DATA FOR THE TASK:
[Start of section]
(* ===== verification/Ipam.v ===== *)
(** * Ipam: client address allocation (internal/nodes/ipam.go)

    Offsets into the CGNAT range are uint32 with their wrap-around written
    out.  [used] is a map of flags that are only ever set to true and
    deleted, so it is the set of its keys. *)

From Stdlib Require Import ZArith Lia.
From S2P Require Import Prelude GoStrings NetIP.

Inductive error := ErrBadCIDR | ErrTooSmall | ErrExhausted.

Record IPAM := mkIPAM {
  base : Z;
  size : Z;
  next : Z;
  used : gset Z;
  serverIP : string
}.

(** The network mask of a prefix length, as [binary.BigEndian.Uint32] reads it. *)
Definition mask32 (n : Z) : Z := wrap_u32 (- 2 ^ (32 - n)).

Definition NewIPAM (cidr : string) : result error IPAM :=
  match parse_cidr4 cidr with
  | None => Err ErrBadCIDR
  | Some (ip4, n) =>
    let mask := mask32 n in
    let base := Z.land ip4 mask in
    let size := wrap_u32 (Z.lxor mask (2 ^ 32 - 1) + 1) in
    if size <? 8 then Err ErrTooSmall
    else Ok (mkIPAM base size 2 ∅ (ipv4_String (wrap_u32 (base + 1))))
  end.

(** The loop of [Allocate]: [fuel] is the number of iterations left. *)
Fixpoint alloc_loop (a : IPAM) (fuel : nat) : IPAM * option Z :=
  match fuel with
  | O => (a, None)
  | S fuel =>
    let off := next a in
    let n := wrap_u32 (next a + 1) in
    let n := if wrap_u32 (size a - 1) <=? n then 2 else n in
    let a := mkIPAM (base a) (size a) n (used a) (serverIP a) in
    if bool_decide (off ∈ used a) then alloc_loop a fuel
    else if off =? wrap_u32 (size a - 1) then alloc_loop a fuel
    else (mkIPAM (base a) (size a) n ({[off]} ∪ used a) (serverIP a), Some off)
  end.

Definition IPAM_Allocate (a : IPAM) : IPAM * result error string :=
  match alloc_loop a (Z.to_nat (wrap_u32 (size a - 2))) with
  | (a, None) => (a, Err ErrExhausted)
  | (a, Some off) => (a, Ok (ipv4_String (wrap_u32 (base a + off))))
  end.

Definition set_used (a : IPAM) (u : gset Z) : IPAM :=
  mkIPAM (base a) (size a) (next a) u (serverIP a).

Section text.
Context `{IPv6}.

Definition IPAM_Release (a : IPAM) (ipStr : string) : IPAM :=
  match parse_To4 ipStr with
  | None => a
  | Some ip => set_used a (used a ∖ {[wrap_u32 (ip - base a)]})
  end.

Definition IPAM_Reserve (a : IPAM) (ipStr : string) : IPAM :=
  match parse_To4 ipStr with
  | None => a
  | Some ip =>
    let off := wrap_u32 (ip - base a) in
    if (off <? 2) || (wrap_u32 (size a - 1) <=? off) then a
    else set_used a ({[off]} ∪ used a)
  end.
End text.

Definition IPAM_Used (a : IPAM) : Z := Z.of_nat (Datatypes.length (elements (used a))).

(** ** The allocator's invariant *)

(** Offsets a client may be given: not the network, the server or the broadcast. *)
Definition usable (a : IPAM) (off : Z) : Prop := 2 ≤ off ≤ size a - 2.

Record wf (a : IPAM) : Prop := {
  wf_size : 8 ≤ size a < 2 ^ 32;
  wf_base : 0 ≤ base a ∧ base a + size a ≤ 2 ^ 32;
  wf_next : usable a (next a);
  wf_used : ∀ off, off ∈ used a → usable a off
}.

(** The address at an offset. *)
Definition address (a : IPAM) (off : Z) : string := ipv4_String (base a + off).

Lemma mask32_facts n : 0 ≤ n ≤ 32 →
  mask32 n = 2 ^ 32 - 2 ^ (32 - n) ∨ (n = 0 ∧ mask32 n = 0).
Proof.
  intros Hn. unfold mask32. unwidth. destruct (Z.eq_dec n 0) as [->|Hne]; [by right|]. left.
  assert (0 < 2 ^ (32 - n) < 2 ^ 32) as Hp
    by (split; [apply Z.pow_pos_nonneg; lia|apply Z.pow_lt_mono_r; lia]).
  rewrite Z.mod_opp_l_nz by (rewrite ?Z.mod_small; lia). rewrite Z.mod_small by lia. done.
Qed.

Lemma digits_nonneg l acc n : 0 ≤ acc → digits l acc = Some n → 0 ≤ n.
Proof.
  revert acc. induction l as [|c l IH]; intros acc Ha; simpl; [by intros [= <-]|].
  unfold digit. destruct (_ && _) eqn:E; [|done]. intros En. zbool. eapply IH; [|exact En]. lia.
Qed.

Lemma parse_octet_range l n : parse_octet l = Some n → 0 ≤ n < 256.
Proof.
  intros E. assert (∃ m, digits l 0 = Some m ∧ (m <=? 255) = true ∧ n = m) as (m & Hd & Hm & ->).
  { unfold parse_octet in E. branches E; injection E as <-; eauto. }
  apply Z.leb_le in Hm. apply digits_nonneg in Hd; lia.
Qed.

Lemma parse_ipv4_range s a : parse_ipv4 s = Some a → 0 ≤ a < 2 ^ 32.
Proof.
  unfold parse_ipv4. destruct (split_dots (chars s)) as [|w [|x [|y [|z [|? ?]]]]]; simpl;
    try (by repeat case_match); intros E.
  destruct (parse_octet w) as [w'|] eqn:Ew, (parse_octet x) as [x'|] eqn:Ex,
    (parse_octet y) as [y'|] eqn:Ey, (parse_octet z) as [z'|] eqn:Ez; try done.
  apply parse_octet_range in Ew, Ex, Ey, Ez. injection E as <-. unfold of_octets. simpl. lia.
Qed.

Lemma cidr_range s ip n : parse_cidr4 s = Some (ip, n) → 0 ≤ ip < 2 ^ 32 ∧ 0 ≤ n ≤ 32.
Proof.
  unfold parse_cidr4. destruct (strings_Cut s _) as [[addr mask]|]; [|done].
  destruct (parse_ipv4 addr) as [a|] eqn:Ea; [|done]. destruct (chars mask) as [|c l]; [done|].
  destruct (digits (c :: l) 0) as [k|] eqn:Ed; [|done]. case_match eqn:Ek; [|done].
  intros [= <- <-]. apply parse_ipv4_range in Ea. apply digits_nonneg in Ed; [|lia].
  apply Z.leb_le in Ek. lia.
Qed.

(** The range of a prefix length of at most 29 bits. *)
Lemma prefix_size n : 0 ≤ n ≤ 32 → 8 ≤ wrap_u32 (Z.lxor (mask32 n) (2 ^ 32 - 1) + 1) →
  0 ≤ mask32 n ∧ mask32 n + wrap_u32 (Z.lxor (mask32 n) (2 ^ 32 - 1) + 1) = 2 ^ 32
  ∧ wrap_u32 (Z.lxor (mask32 n) (2 ^ 32 - 1) + 1) < 2 ^ 32.
Proof.
  intros Hn.
  assert (forallb (fun k => let n := Z.of_nat k in
    let s := wrap_u32 (Z.lxor (mask32 n) (2 ^ 32 - 1) + 1) in
    (s <? 8) || ((0 <=? mask32 n) && (mask32 n + s =? 2 ^ 32) && (s <? 2 ^ 32))) (seq 0 33) = true)
    as Hall by (vm_compute; reflexivity).
  rewrite forallb_forall in Hall. specialize (Hall (Z.to_nat n)).
  rewrite Z2Nat.id in Hall by lia. intros Hs.
  assert (In (Z.to_nat n) (seq 0 33)) as Hin by (apply in_seq; lia).
  specialize (Hall Hin). cbv zeta in Hall. apply orb_true_iff in Hall as [Hall|Hall]; zbool; lia.
Qed.

Lemma land_le_r a m : 0 ≤ m → 0 ≤ Z.land a m ≤ m.
Proof.
  intros Hm. split; [apply Z.land_nonneg; by right|].
  assert (Z.ldiff (Z.land a m) m = 0) as Hd.
  { apply Z.bits_inj'. intros i Hi. rewrite Z.ldiff_spec, Z.land_spec, Z.bits_0.
    by destruct (Z.testbit a i), (Z.testbit m i). }
  pose proof (Z.sub_nocarry_ldiff m (Z.land a m) Hd) as Hs.
  assert (0 ≤ Z.ldiff m (Z.land a m)) by (apply Z.ldiff_nonneg; by left). lia.
Qed.

Lemma NewIPAM_ok cidr a : NewIPAM cidr = Ok a → wf a ∧ used a = ∅ ∧ next a = 2.
Proof.
  unfold NewIPAM. destruct (parse_cidr4 cidr) as [[ip n]|] eqn:E; [|done].
  apply cidr_range in E as [Hip Hn].
  destruct (Z.ltb_spec (wrap_u32 (Z.lxor (mask32 n) (2 ^ 32 - 1) + 1)) 8) as [|Hs]; [done|].
  intros [= <-]. destruct (prefix_size n Hn Hs) as (Hm & Hsum & Hlt).
  destruct (land_le_r ip (mask32 n) Hm) as [Hb1 Hb2].
  split; [|done]. split; simpl; unfold usable; simpl; [lia|lia|lia|set_solver].
Qed.

(** ** The circular scan *)

Definition slots (a : IPAM) : Z := size a - 3.
Definition ring (a : IPAM) (j : Z) : Z := 2 + (next a - 2 + j) mod slots a.

Definition same_range (a a' : IPAM) : Prop :=
  base a' = base a ∧ size a' = size a ∧ serverIP a' = serverIP a.

Definition advance (a : IPAM) : IPAM :=
  let n := wrap_u32 (next a + 1) in
  mkIPAM (base a) (size a) (if wrap_u32 (size a - 1) <=? n then 2 else n) (used a) (serverIP a).

Lemma advance_next a : wf a →
  next (advance a) = 2 + (next a - 2 + 1) mod slots a ∧ wf (advance a).
Proof.
  intros [Hs Hb Hn Hu]. unfold usable, slots, advance in *. cbv zeta.
  rewrite (wrap_u32_id (next a + 1)), (wrap_u32_id (size a - 1)) by (unwidth; lia).
  destruct (Z.leb_spec (size a - 1) (next a + 1)).
  - replace (next a - 2 + 1) with (size a - 3) by lia. rewrite Z.mod_same by lia.
    split; [done|]. split; simpl; unfold usable; simpl; (done || lia).
  - rewrite Z.mod_small by lia. split; [simpl; lia|].
    split; simpl; unfold usable; simpl; (done || lia).
Qed.

Lemma advance_ring a j : wf a → 0 ≤ j → ring (advance a) j = ring a (j + 1).
Proof.
  intros Hw Hj. destruct (advance_next a Hw) as [Hn _]. unfold ring.
  change (slots (advance a)) with (slots a). rewrite Hn.
  assert (0 < slots a) by (destruct Hw; unfold slots; lia).
  replace (2 + (next a - 2 + 1) mod slots a - 2 + j)
    with ((next a - 2 + 1) mod slots a + j) by lia.
  rewrite Z.add_mod_idemp_l by lia. do 2 f_equal. lia.
Qed.

Lemma ring_zero a : wf a → ring a 0 = next a.
Proof.
  intros [Hs _ Hn _]. unfold ring, slots, usable in *. rewrite Z.mod_small; lia.
Qed.

Lemma alloc_loop_S fuel a : alloc_loop a (S fuel) =
  if bool_decide (next a ∈ used a) then alloc_loop (advance a) fuel
  else if next a =? wrap_u32 (size a - 1) then alloc_loop (advance a) fuel
  else (set_used (advance a) ({[next a]} ∪ used a), Some (next a)).
Proof. reflexivity. Qed.

Lemma alloc_loop_spec fuel a : wf a →
  let '(a', res) := alloc_loop a fuel in
  same_range a a' ∧ wf a' ∧
  match res with
  | Some off => off ∉ used a ∧ usable a off ∧ used a' = {[off]} ∪ used a
  | None => used a' = used a ∧ ∀ j, 0 ≤ j < Z.of_nat fuel → ring a j ∈ used a
  end.
Proof.
  revert a. induction fuel as [|fuel IH]; intros a Hw.
  { simpl. split; [done|]. split; [done|]. split; [done|]. lia. }
  rewrite alloc_loop_S. destruct (advance_next a Hw) as [_ Hw'].
  assert (off_ok : usable a (next a)) by apply Hw.
  destruct (bool_decide_reflect (next a ∈ used a)) as [Hin|Hin].
  - specialize (IH (advance a) Hw'). destruct (alloc_loop (advance a) fuel) as [a' [off|]].
    + exact IH.
    + destruct IH as (Hr & Hwa & Hu & Hj). split; [exact Hr|]. split; [exact Hwa|].
      split; [exact Hu|]. intros j Hlt. destruct (Z.eq_dec j 0) as [->|Hne].
      * by rewrite ring_zero.
      * replace j with (j - 1 + 1) by lia. rewrite <- advance_ring by (done || lia).
        apply (Hj (j - 1)). lia.
  - destruct Hw as [Hs Hb Hn Hu]. unfold usable in *.
    rewrite (wrap_u32_id (size a - 1)) by (unwidth; lia).
    destruct (Z.eqb_spec (next a) (size a - 1)); [lia|].
    split; [done|]. split; [|split; [exact Hin|split; [lia|done]]].
    destruct Hw' as [Hs' Hb' Hn' _].
    split; [exact Hs'|exact Hb'|exact Hn'|]. intros off. simpl. unfold usable. simpl.
    rewrite elem_of_union, elem_of_singleton. intros [->|Ho]; [lia|by apply Hu].
Qed.

(** The scan reaches every usable offset. *)
Lemma ring_covers a off : wf a → usable a off → ∃ j, 0 ≤ j < size a - 2 ∧ ring a j = off.
Proof.
  intros [Hs _ Hn _] Ho. unfold usable, ring, slots in *.
  exists ((off - next a) mod (size a - 3)).
  pose proof (Z.mod_pos_bound (off - next a) (size a - 3) ltac:(lia)). split; [lia|].
  rewrite Z.add_mod_idemp_r by lia. replace (next a - 2 + (off - next a)) with (off - 2) by lia.
  rewrite Z.mod_small; lia.
Qed.

Lemma allocate_ok a a' text : wf a → IPAM_Allocate a = (a', Ok text) →
  wf a' ∧ same_range a a' ∧ ∃ off, text = address a off ∧ usable a off ∧ off ∉ used a
    ∧ used a' = {[off]} ∪ used a.
Proof.
  intros Hw. unfold IPAM_Allocate.
  pose proof (alloc_loop_spec (Z.to_nat (wrap_u32 (size a - 2))) a Hw) as Hl.
  destruct (alloc_loop a _) as [a1 [off|]]; [|done]. destruct Hl as (Hr & Hw' & Hf & Ho & Hu).
  intros [= <- <-]. split; [done|]. split; [done|]. exists off. destruct Hr as (-> & _ & _).
  split; [|done]. unfold address, usable in *. destruct Hw as [Hs Hb _ _].
  by rewrite wrap_u32_id by (unwidth; lia).
Qed.

Lemma allocate_err a a' e : wf a → IPAM_Allocate a = (a', Err e) →
  wf a' ∧ same_range a a' ∧ e = ErrExhausted ∧ used a' = used a
  ∧ ∀ off, usable a off → off ∈ used a.
Proof.
  intros Hw. unfold IPAM_Allocate.
  pose proof (alloc_loop_spec (Z.to_nat (wrap_u32 (size a - 2))) a Hw) as Hl.
  destruct (alloc_loop a _) as [a1 [off|]]; [done|]. destruct Hl as (Hr & Hw' & Hu & Hj).
  intros [= <- <-]. split; [done|]. split; [done|]. split; [done|]. split; [done|].
  intros off Ho. destruct (ring_covers a off Hw Ho) as (j & Hlt & <-). apply Hj.
  destruct Hw as [Hs _ _ _]. rewrite wrap_u32_id by (unwidth; lia). lia.
Qed.

(** Allocation hands out a free client address whenever there is one.  On
    a well-formed allocator it fails exactly when every usable offset is
    leased; otherwise it returns the address of an offset that was free, is
    neither the network, the server nor the broadcast address, and is now
    leased, and nothing else changes. *)
Theorem allocate_exact a : wf a →
  let '(a', res) := IPAM_Allocate a in
  wf a' ∧ same_range a a' ∧
  match res with
  | Ok text => ∃ off, text = address a off ∧ usable a off ∧ off ∉ used a
                 ∧ used a' = {[off]} ∪ used a
  | Err e => e = ErrExhausted ∧ used a' = used a ∧ ∀ off, usable a off → off ∈ used a
  end.
Proof.
  intros Hw. destruct (IPAM_Allocate a) as [a' [text|e]] eqn:E;
    [by apply allocate_ok | by apply allocate_err].
Qed.

Section text.
Context `{IPv6}.

Lemma release_wf a s : wf a → wf (IPAM_Release a s).
Proof.
  intros [Hs Hb Hn Hu]. unfold IPAM_Release. destruct (parse_To4 s); [|done].
  split; [exact Hs|exact Hb|exact Hn|]. intros o [Ho _]%elem_of_difference. by apply Hu.
Qed.

Lemma reserve_wf a s : wf a → wf (IPAM_Reserve a s).
Proof.
  intros Hw. destruct Hw as [Hs Hb Hn Hu] eqn:E. clear E. unfold IPAM_Reserve.
  destruct (parse_To4 s) as [ip|]; [|done].
  rewrite (wrap_u32_id (size a - 1)) by (unwidth; lia).
  destruct (_ || _) eqn:Ec; [done|]. zbool.
  split; [exact Hs|exact Hb|exact Hn|]. intros o [Ho|Ho]%elem_of_union; [|by apply Hu].
  apply elem_of_singleton in Ho as ->. unfold usable. simpl. lia.
Qed.

Lemma release_used a off : wf a → usable a off →
  used (IPAM_Release a (address a off)) = used a ∖ {[off]}.
Proof.
  intros [Hs Hb _ _] Ho. unfold usable in Ho. unfold IPAM_Release, address.
  rewrite parse_To4_String by lia. replace (base a + off - base a) with off by lia.
  by rewrite wrap_u32_id by (unwidth; lia).
Qed.

Lemma reserve_used a off : wf a → usable a off →
  used (IPAM_Reserve a (address a off)) = {[off]} ∪ used a.
Proof.
  intros [Hs Hb _ _] Ho. unfold usable in Ho. unfold IPAM_Reserve, address.
  rewrite parse_To4_String by lia. replace (base a + off - base a) with off by lia.
  rewrite !wrap_u32_id by (unwidth; lia).
  by rewrite (proj2 (Z.ltb_ge _ _)), (proj2 (Z.leb_gt _ _)) by lia.
Qed.

Lemma release_range a s : same_range a (IPAM_Release a s).
Proof. unfold IPAM_Release. by destruct (parse_To4 s). Qed.

(** A lease round-trips.  Releasing the text of an allocated address frees
    exactly that lease, and reserving it, as after a restart, leases exactly
    that offset again. *)
Theorem lease_roundtrip a off : wf a → usable a off →
  used (IPAM_Release a (address a off)) = used a ∖ {[off]}
  ∧ used (IPAM_Reserve a (address a off)) = {[off]} ∪ used a
  ∧ wf (IPAM_Release a (address a off)) ∧ wf (IPAM_Reserve a (address a off)).
Proof. auto 6 using release_used, reserve_used, release_wf, reserve_wf. Qed.
End text.

(** ** Concrete runs *)

Definition demo_ipam : IPAM := mkIPAM (100 * 2 ^ 24 + 64 * 2 ^ 16) 8 2 ∅ "100.64.0.1".

Example demo_new : NewIPAM "100.64.0.0/29" = Ok demo_ipam.
Proof. vm_compute. reflexivity. Qed.

Lemma demo_ipam_wf : wf demo_ipam.
Proof. by apply (NewIPAM_ok "100.64.0.0/29"). Defined.

Lemma allocate_exact_witness :
  (IPAM_Allocate demo_ipam).2 = Ok "100.64.0.2" ∧ wf (IPAM_Allocate demo_ipam).1.
Proof.
  pose proof (allocate_exact demo_ipam demo_ipam_wf) as Ha.
  split; [vm_compute; reflexivity|].
  destruct (IPAM_Allocate demo_ipam) as [a' res]. exact (proj1 Ha).
Defined.

Lemma lease_roundtrip_witness :
  used (IPAM_Release (H := no_ipv6) (IPAM_Allocate demo_ipam).1 "100.64.0.2") = ∅.
Proof.
  set (a := (IPAM_Allocate demo_ipam).1).
  assert (wf a) as Hw by apply allocate_exact_witness.
  assert (usable a 2) as Hu by (vm_compute; split; discriminate).
  change "100.64.0.2" with (address a 2).
  rewrite (proj1 (lease_roundtrip (H := no_ipv6) a 2 Hw Hu)). vm_compute. reflexivity.
Defined.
[End of section]
Taking the records above, retype every line from the one with "mask32 n = 2" down to the one with "unfold parse_cidr4. destruct", exactly and with nothing else.

ANSWER TO THIS PROBLEM:
  mask32 n = 2 ^ 32 - 2 ^ (32 - n) ∨ (n = 0 ∧ mask32 n = 0).
Proof.
  intros Hn. unfold mask32. unwidth. destruct (Z.eq_dec n 0) as [->|Hne]; [by right|]. left.
  assert (0 < 2 ^ (32 - n) < 2 ^ 32) as Hp
    by (split; [apply Z.pow_pos_nonneg; lia|apply Z.pow_lt_mono_r; lia]).
  rewrite Z.mod_opp_l_nz by (rewrite ?Z.mod_small; lia). rewrite Z.mod_small by lia. done.
Qed.

Lemma digits_nonneg l acc n : 0 ≤ acc → digits l acc = Some n → 0 ≤ n.
Proof.
  revert acc. induction l as [|c l IH]; intros acc Ha; simpl; [by intros [= <-]|].
  unfold digit. destruct (_ && _) eqn:E; [|done]. intros En. zbool. eapply IH; [|exact En]. lia.
Qed.

Lemma parse_octet_range l n : parse_octet l = Some n → 0 ≤ n < 256.
Proof.
  intros E. assert (∃ m, digits l 0 = Some m ∧ (m <=? 255) = true ∧ n = m) as (m & Hd & Hm & ->).
  { unfold parse_octet in E. branches E; injection E as <-; eauto. }
  apply Z.leb_le in Hm. apply digits_nonneg in Hd; lia.
Qed.

Lemma parse_ipv4_range s a : parse_ipv4 s = Some a → 0 ≤ a < 2 ^ 32.
Proof.
  unfold parse_ipv4. destruct (split_dots (chars s)) as [|w [|x [|y [|z [|? ?]]]]]; simpl;
    try (by repeat case_match); intros E.
  destruct (parse_octet w) as [w'|] eqn:Ew, (parse_octet x) as [x'|] eqn:Ex,
    (parse_octet y) as [y'|] eqn:Ey, (parse_octet z) as [z'|] eqn:Ez; try done.
  apply parse_octet_range in Ew, Ex, Ey, Ez. injection E as <-. unfold of_octets. simpl. lia.
Qed.

Lemma cidr_range s ip n : parse_cidr4 s = Some (ip, n) → 0 ≤ ip < 2 ^ 32 ∧ 0 ≤ n ≤ 32.
Proof.
  unfold parse_cidr4. destruct (strings_Cut s _) as [[addr mask]|]; [|done].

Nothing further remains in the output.